And I have to say that I preferred reading the novella BEFORE moving onto Throne of Glass. Not only do you get more of the story’s chronological sequence of events, but when you come across the characters and situations from the novellas in the main series, the words hit you like an anvil of emotional instability.

I can’t tell you how many times I came across Sam’s name in later books and felt emotionally vulnerable or completely enraged through later discoveries, but I won’t get into all that until a later review.

So as this book is split into five novellas, I am going to discuss each one separately because each has a different significance in later books.

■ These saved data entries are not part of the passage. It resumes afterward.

(* ===== verification/TypeCheck.v ===== *)
(** * The type checker of expressions and statements
      (src/compiler/semantics/{expression_sema,typecheck_expr,typecheck}.cpp)

    [check_expr] computes the type and effect of an expression in a context,
    reports errors, and records the expression in the typed tree;
    [check_block] threads a context through statements.  An expectation of the
    source carries the expected type and where it comes from; only the type
    matters for the result, the rest is the text of notes, so that the two
    overloads with an expected type and with an expectation are one function
    here.  The recording of statements and blocks in the typed tree is not
    modelled. *)
From S2P Require Import Prelude Numeric Ir Evaluator Syntax Facts Types TypeRelations Hir TypeEnv.
From Stdlib Require Import Ascii.
Open Scope nat_scope.

Module ExpressionCallContext.
Inductive t := PureOnly | Flow | Workflow.
End ExpressionCallContext.
#[export] Instance ExpressionCallContext_eq_dec : EqDecision ExpressionCallContext.t.
Proof. solve_decision. Defined.
Record ExpressionValue := mkExpressionValue {
  ev_type : TypePtr;
  ev_effect : ExprEffect.t;
  ev_is_pure : bool;
  ev_path_root_kind : option AssignTargetRootKind.t }.
Record ExpressionContext := mkExpressionContext {
  bindings : gmap string (option TypePtr);
  flow_facts : FlowFacts;
  call_context : ExpressionCallContext.t;
  current_agent : option SymbolId }.

(** ** Values *)
Definition typed_effect (type : TypePtr) (effect : ExprEffect.t) : ExpressionValue :=
  mkExpressionValue type effect (is_effect_pure effect) None.
Definition typed (type : TypePtr) : ExpressionValue := typed_effect type ExprEffect.Pure.
Definition error_typed_effect (effect : ExprEffect.t) : checking ExpressionValue :=
  t ← make_error_type; mret (typed_effect t effect).
Definition error_typed (is_pure : bool) : checking ExpressionValue :=
  error_typed_effect (if is_pure then ExprEffect.Pure else ExprEffect.Unknown).

(** [text.find('.')] and the digits after it. *)
Definition is_decimal_digit (c : ascii) : bool :=
  bool_decide (48 ≤ nat_of_ascii c) && bool_decide (nat_of_ascii c ≤ 57).
Fixpoint count_digits (s : string) : Z :=
  match s with
  | String c s => if is_decimal_digit c then (1 + count_digits s)%Z else 0%Z
  | EmptyString => 0%Z
  end.
Fixpoint parse_decimal_scale (text : string) : Z :=
  match text with
  | EmptyString => 0%Z
  | String c s => if bool_decide (c = "."%char) then count_digits s else parse_decimal_scale s
  end.

Definition is_bool_type (t : Payload) : bool := match t with BoolT => true | _ => false end.
Definition is_numeric_type (t : Payload) : bool :=
  match t with IntT | FloatT | DecimalT _ => true | _ => false end.

(** ** Recording of expressions in the typed tree *)
(** [place_of_expression] and [place_of_expr] are the function [extract_place]
    of the condition facts once more. *)
Definition place_of_expression (e : Ast.ExprSyntax) : option Place := extract_place e.
Definition path_spelling (p : Ast.PathSyntax) : string :=
  fold_left (λ text m, text +:+ "." +:+ m) (Ast.ps_members p) (Ast.ps_root_name p).
Definition binary_op_spelling (op : Ast.ExprBinaryOp.t) : string :=
  match op with
  | Ast.ExprBinaryOp.Implies => "=>" | Ast.ExprBinaryOp.Or => "||" | Ast.ExprBinaryOp.And => "&&"
  | Ast.ExprBinaryOp.Equal => "==" | Ast.ExprBinaryOp.NotEqual => "!=" | Ast.ExprBinaryOp.Less => "<"
  | Ast.ExprBinaryOp.LessEqual => "<=" | Ast.ExprBinaryOp.Greater => ">"
  | Ast.ExprBinaryOp.GreaterEqual => ">=" | Ast.ExprBinaryOp.Add => "+"
  | Ast.ExprBinaryOp.Subtract => "-" | Ast.ExprBinaryOp.Multiply => "*"
  | Ast.ExprBinaryOp.Divide => "/" | Ast.ExprBinaryOp.Modulo => "%"
  end.
Fixpoint expr_spelling (e : Ast.ExprSyntax) : string :=
  match e with
  | Ast.mkExprSyntax _ _ n =>
      match n with
      | Ast.NoneLiteralExpr => "none"
      | Ast.BoolLiteralExpr b => if b then "true" else "false"
      | Ast.IntegerLiteralExpr l => Ast.int_spelling l
      | Ast.FloatLiteralExpr s | Ast.DecimalLiteralExpr s | Ast.StringLiteralExpr s => s
      | Ast.DurationLiteralExpr l => Ast.dur_spelling l
      | Ast.PathExpr p => path_spelling p
      | Ast.MemberAccessExpr base member => expr_spelling base +:+ "." +:+ member
      | Ast.GroupExpr inner => expr_spelling inner
      | Ast.BinaryExpr op l r =>
          expr_spelling l +:+ " " +:+ binary_op_spelling op +:+ " " +:+ expr_spelling r
      | _ => "condition"
      end
  end.
Definition semantic_name_for (e : Ast.ExprSyntax) : string :=
  match Ast.node e with
  | Ast.PathExpr p => path_spelling p
  | Ast.CallExpr n _ | Ast.StructLiteralExpr n _ | Ast.QualifiedValueExpr n => Ast.spelling n
  | Ast.MemberAccessExpr _ _ => expr_spelling e
  | Ast.GroupExpr inner => expr_spelling inner
  | Ast.BoolLiteralExpr b => if b then "true" else "false"
  | Ast.NoneLiteralExpr => "none"
  | Ast.StringLiteralExpr s | Ast.FloatLiteralExpr s | Ast.DecimalLiteralExpr s => s
  | Ast.IntegerLiteralExpr l => Ast.int_spelling l
  | Ast.DurationLiteralExpr l => Ast.dur_spelling l
  | _ => ""
  end.
Definition literal_spelling_for (e : Ast.ExprSyntax) : string :=
  match Ast.node e with
  | Ast.IntegerLiteralExpr l => Ast.int_spelling l
  | Ast.DurationLiteralExpr l => Ast.dur_spelling l
  | Ast.FloatLiteralExpr s | Ast.DecimalLiteralExpr s | Ast.StringLiteralExpr s => s
  | _ => ""
  end.
Definition path_payload_for (e : Ast.ExprSyntax) : option Place :=
  match Ast.node e with
  | Ast.PathExpr _ | Ast.MemberAccessExpr _ _ | Ast.GroupExpr _ => place_of_expression e
  | _ => None
  end.
Definition expr_bool_value (e : Ast.ExprSyntax) : bool :=
  match Ast.node e with Ast.BoolLiteralExpr b => b | _ => false end.
Definition expr_unary_op (e : Ast.ExprSyntax) : Ast.ExprUnaryOp.t :=
  match Ast.node e with Ast.UnaryExpr op _ => op | _ => Ast.ExprUnaryOp.Not end.
Definition expr_binary_op (e : Ast.ExprSyntax) : Ast.ExprBinaryOp.t :=
  match Ast.node e with Ast.BinaryExpr op _ _ => op | _ => Ast.ExprBinaryOp.Implies end.
Definition expr_member_name (e : Ast.ExprSyntax) : string :=
  match Ast.node e with Ast.MemberAccessExpr _ m => m | _ => "" end.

The Assassin and the Pirate Lord

img_1595As this is the first novella, we are quickly introduced to the snarky, sassy assassin that is Celaena. When you get to know her, you come to find out that she is NOT your ordinary assassin. She encompasses everything about being a ‘girl’ while also kicking butt around every corner. She displays herself as very confident while also slowly showing the reader her growing vulnerability.

“Just so you know . . . I’m going to retrieve Ben’s body . . . But don’t expect me to extend the same courtesy to the rest of you when your time comes.” – Celaena Sardothien, pg 8

We also realize that she isn’t just any cunning assassin, but her character has morals and humanity like you and me. She has that fine line between her ‘job’ and what she believes to be right, and of course, it causes a whole avalanche of problems for her and Sam.

And with assassin novels come the heart pounding, throat slashing skills that make this series one of my favorites. The writing is very emotionally driven while also giving us the gut-wrenching fight scenes that draw you in and never let you go.

‘”I’m going to kill you, Celaena Sardothien,” Rolfe breathed. And he meant it.’ – pg 63

When I read this quote, I couldn’t help but believe that this is what sums up everyone’s encounter with Celaena. I can’t tell you how many times I had to reread this line and find myself chuckling with a hardy ‘good luck.’

Another reason this book makes me laugh is that every time people figure out who Celaena really is, they can’t help but comment on how ‘pretty‘ she is, because apparently, kick-butt assassins are supposed to be all ugly and sinister.

Well, I have to admit she can be rather sinister herself, especially later on.

And on top of all of her skills, she has the smarts to leave Rolfe in a rather awkward position.

“And if I hear that you’re trading slaves, no matter where you go, no matter how far you run, I will hunt you down. That’s twice now I’ve disabled you. The third time, you wont’ be so lucky. I swear that on my name. I’m almost seventeen, and I can already wallop you; imagine how good I’ll be in a few years.” – Celaena, pg 72

Reading Playlist SuggestionDark Side by Bishop Briggs.


The Assassin and the Healer

This novella has a more realistic yet darker appeal to it.

We figure out Celaena’s punishment for her stunt with the Pirate Lord, and the result is BRUTAL to say the least.

Sam’s missing and now she’s being sent off to the Desert, and along the way, she looks for some ‘fun’ in a local village. She’s like the calm before the storm, and she knows it. Looking for trouble is definitely her specialty.

Then a young barmaid, with a brushed-away secret, comes into the picture, and we learn more about struggles in their world. Especially for females. When she briefly trains Yrene in defending herself, you just want to cheer her on, but then you remember the reality of her situation.

I really hope she’s a character in the upcoming books!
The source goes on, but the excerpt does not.